-- WORKING DATA follows --
Lemma locate_spec_checked_witness :
  locate_spec "foo" (ex_world_cwd "1.0.0")
    = (Ok (".", "./nodejs-foo.spec", true), ex_world_cwd "1.0.0") /\
  true = bool_decide (is_Some (w_files (ex_world_cwd "1.0.0") !! normpath "./nodejs-foo.spec") \/
                      normpath "./nodejs-foo.spec" ∈ w_dirs (ex_world_cwd "1.0.0")).
Proof.
  assert (H : locate_spec "foo" (ex_world_cwd "1.0.0")
    = (Ok (".", "./nodejs-foo.spec", true), ex_world_cwd "1.0.0")) by (vm_compute; reflexivity).
  split; [exact H|]. apply (locate_spec_checked _ _ _ _ _ _ H).
Defined.

Lemma do_genpkg_update_witness :
  @existing_run (ex_net "1.1.0" [] false) "foo" "." "./nodejs-foo.spec"
    (ex_spec_text "1.0.0") "1.0.0" "1.1.0" (ex_entry "1.1.0" []) (ex_world_cwd "1.0.0")
    (ex_w1 (ex_net "1.1.0" [] false) (ex_world_cwd "1.0.0")) /\
  decide_sync true "1.0.0" "1.1.0" = Update /\
  spec_str (settag "Version" "1.1.0" (spec_of_file (ex_spec_text "1.0.0")))
    = join_lines ["Name:           nodejs-foo"; "Version:        1.1.0"; "%description"; "Foo."] /\
  @do_genpkg (ex_net "1.1.0" [] false) ex_renderer "foo" true (ex_world_cwd "1.0.0")
  = (@write_changes_file "." (pkg_name "foo") (ex_entry "1.1.0" []) ;;
     do url <- io_lift (tarball_url (ex_entry "1.1.0" [])) ;
     @download (ex_net "1.1.0" [] false) url ".")
      (run_ops [OpOpenW (normpath "./nodejs-foo.spec");
                OpWrite (normpath "./nodejs-foo.spec")
                  (spec_str (settag "Version" "1.1.0" (spec_of_file (ex_spec_text "1.0.0"))))]
               (ex_w1 (ex_net "1.1.0" [] false) (ex_world_cwd "1.0.0"))).
Proof.
  assert (H : @existing_run (ex_net "1.1.0" [] false) "foo" "." "./nodejs-foo.spec"
    (ex_spec_text "1.0.0") "1.0.0" "1.1.0" (ex_entry "1.1.0" []) (ex_world_cwd "1.0.0")
    (ex_w1 (ex_net "1.1.0" [] false) (ex_world_cwd "1.0.0"))) by run_hyps.
  split; [exact H|]. split; [reflexivity|]. split; [vm_compute; reflexivity|].
  exact (do_genpkg_update _ _ _ _ _ _ _ _ _ H eq_refl).
Defined.

Definition ex_w2 (net : Transport) : world :=
  (@check_dln_exists net (pkg_name "foo") (ex_w1 net ex_world_empty)).2.

Lemma do_genpkg_tracked_witness :
  @new_run (ex_net "1.2.0" [] true) "foo" "nodejs-foo" "nodejs-foo/nodejs-foo.spec"
    (ex_entry "1.2.0" []) ex_world_empty (ex_w1 (ex_net "1.2.0" [] true) ex_world_empty) /\
  @check_dln_exists (ex_net "1.2.0" [] true) (pkg_name "foo")
    (ex_w1 (ex_net "1.2.0" [] true) ex_world_empty)
    = (Ok (Some "1.0.0"), ex_w2 (ex_net "1.2.0" [] true)) /\
  dict_get "version" (ex_entry "1.2.0" []) = Ok (JStr "1.2.0") /\
  @do_genpkg (ex_net "1.2.0" [] true) ex_renderer "foo" false ex_world_empty
    = (Ok tt, ex_w2 (ex_net "1.2.0" [] true)) /\
  w_files (ex_w2 (ex_net "1.2.0" [] true)) = w_files (ex_w1 (ex_net "1.2.0" [] true) ex_world_empty).
Proof.
  assert (H : @new_run (ex_net "1.2.0" [] true) "foo" "nodejs-foo" "nodejs-foo/nodejs-foo.spec"
    (ex_entry "1.2.0" []) ex_world_empty (ex_w1 (ex_net "1.2.0" [] true) ex_world_empty))
    by run_hyps.
  assert (Hc : @check_dln_exists (ex_net "1.2.0" [] true) (pkg_name "foo")
    (ex_w1 (ex_net "1.2.0" [] true) ex_world_empty)
    = (Ok (Some "1.0.0"), ex_w2 (ex_net "1.2.0" [] true))) by (vm_compute; reflexivity).
  split; [exact H|]. split; [exact Hc|]. split; [reflexivity|].
  eapply do_genpkg_tracked; [exact H | exact Hc | reflexivity].
Defined.

Definition ex_ctx : context :=
  mkContext (JStr "foo") (JStr "1.2.0") (JStr (ex_tarball "1.2.0")) (JStr "Foo does things")
    (JStr "FIXME") (JStr "https://example.org/foo") "Foo does things" ["bar >= 1.0.0"].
-- WORKING DATA concluded --
#### PROBLEM REQUIREMENTS:
Nothing in the material should be left out; output it exactly.

#### ANSWER BELOW:
Lemma locate_spec_checked_witness :
  locate_spec "foo" (ex_world_cwd "1.0.0")
    = (Ok (".", "./nodejs-foo.spec", true), ex_world_cwd "1.0.0") /\
  true = bool_decide (is_Some (w_files (ex_world_cwd "1.0.0") !! normpath "./nodejs-foo.spec") \/
                      normpath "./nodejs-foo.spec" ∈ w_dirs (ex_world_cwd "1.0.0")).
Proof.
  assert (H : locate_spec "foo" (ex_world_cwd "1.0.0")
    = (Ok (".", "./nodejs-foo.spec", true), ex_world_cwd "1.0.0")) by (vm_compute; reflexivity).
  split; [exact H|]. apply (locate_spec_checked _ _ _ _ _ _ H).
Defined.

Lemma do_genpkg_update_witness :
  @existing_run (ex_net "1.1.0" [] false) "foo" "." "./nodejs-foo.spec"
    (ex_spec_text "1.0.0") "1.0.0" "1.1.0" (ex_entry "1.1.0" []) (ex_world_cwd "1.0.0")
    (ex_w1 (ex_net "1.1.0" [] false) (ex_world_cwd "1.0.0")) /\
  decide_sync true "1.0.0" "1.1.0" = Update /\
  spec_str (settag "Version" "1.1.0" (spec_of_file (ex_spec_text "1.0.0")))
    = join_lines ["Name:           nodejs-foo"; "Version:        1.1.0"; "%description"; "Foo."] /\
  @do_genpkg (ex_net "1.1.0" [] false) ex_renderer "foo" true (ex_world_cwd "1.0.0")
  = (@write_changes_file "." (pkg_name "foo") (ex_entry "1.1.0" []) ;;
     do url <- io_lift (tarball_url (ex_entry "1.1.0" [])) ;
     @download (ex_net "1.1.0" [] false) url ".")
      (run_ops [OpOpenW (normpath "./nodejs-foo.spec");
                OpWrite (normpath "./nodejs-foo.spec")
                  (spec_str (settag "Version" "1.1.0" (spec_of_file (ex_spec_text "1.0.0"))))]
               (ex_w1 (ex_net "1.1.0" [] false) (ex_world_cwd "1.0.0"))).
Proof.
  assert (H : @existing_run (ex_net "1.1.0" [] false) "foo" "." "./nodejs-foo.spec"
    (ex_spec_text "1.0.0") "1.0.0" "1.1.0" (ex_entry "1.1.0" []) (ex_world_cwd "1.0.0")
    (ex_w1 (ex_net "1.1.0" [] false) (ex_world_cwd "1.0.0"))) by run_hyps.
  split; [exact H|]. split; [reflexivity|]. split; [vm_compute; reflexivity|].
  exact (do_genpkg_update _ _ _ _ _ _ _ _ _ H eq_refl).
Defined.

Definition ex_w2 (net : Transport) : world :=
  (@check_dln_exists net (pkg_name "foo") (ex_w1 net ex_world_empty)).2.

Lemma do_genpkg_tracked_witness :
  @new_run (ex_net "1.2.0" [] true) "foo" "nodejs-foo" "nodejs-foo/nodejs-foo.spec"
    (ex_entry "1.2.0" []) ex_world_empty (ex_w1 (ex_net "1.2.0" [] true) ex_world_empty) /\
  @check_dln_exists (ex_net "1.2.0" [] true) (pkg_name "foo")
    (ex_w1 (ex_net "1.2.0" [] true) ex_world_empty)
    = (Ok (Some "1.0.0"), ex_w2 (ex_net "1.2.0" [] true)) /\
  dict_get "version" (ex_entry "1.2.0" []) = Ok (JStr "1.2.0") /\
  @do_genpkg (ex_net "1.2.0" [] true) ex_renderer "foo" false ex_world_empty
    = (Ok tt, ex_w2 (ex_net "1.2.0" [] true)) /\
  w_files (ex_w2 (ex_net "1.2.0" [] true)) = w_files (ex_w1 (ex_net "1.2.0" [] true) ex_world_empty).
Proof.
  assert (H : @new_run (ex_net "1.2.0" [] true) "foo" "nodejs-foo" "nodejs-foo/nodejs-foo.spec"
    (ex_entry "1.2.0" []) ex_world_empty (ex_w1 (ex_net "1.2.0" [] true) ex_world_empty))
    by run_hyps.
  assert (Hc : @check_dln_exists (ex_net "1.2.0" [] true) (pkg_name "foo")
    (ex_w1 (ex_net "1.2.0" [] true) ex_world_empty)
    = (Ok (Some "1.0.0"), ex_w2 (ex_net "1.2.0" [] true))) by (vm_compute; reflexivity).
  split; [exact H|]. split; [exact Hc|]. split; [reflexivity|].
  eapply do_genpkg_tracked; [exact H | exact Hc | reflexivity].
Defined.

Definition ex_ctx : context :=
  mkContext (JStr "foo") (JStr "1.2.0") (JStr (ex_tarball "1.2.0")) (JStr "Foo does things")
    (JStr "FIXME") (JStr "https://example.org/foo") "Foo does things" ["bar >= 1.0.0"].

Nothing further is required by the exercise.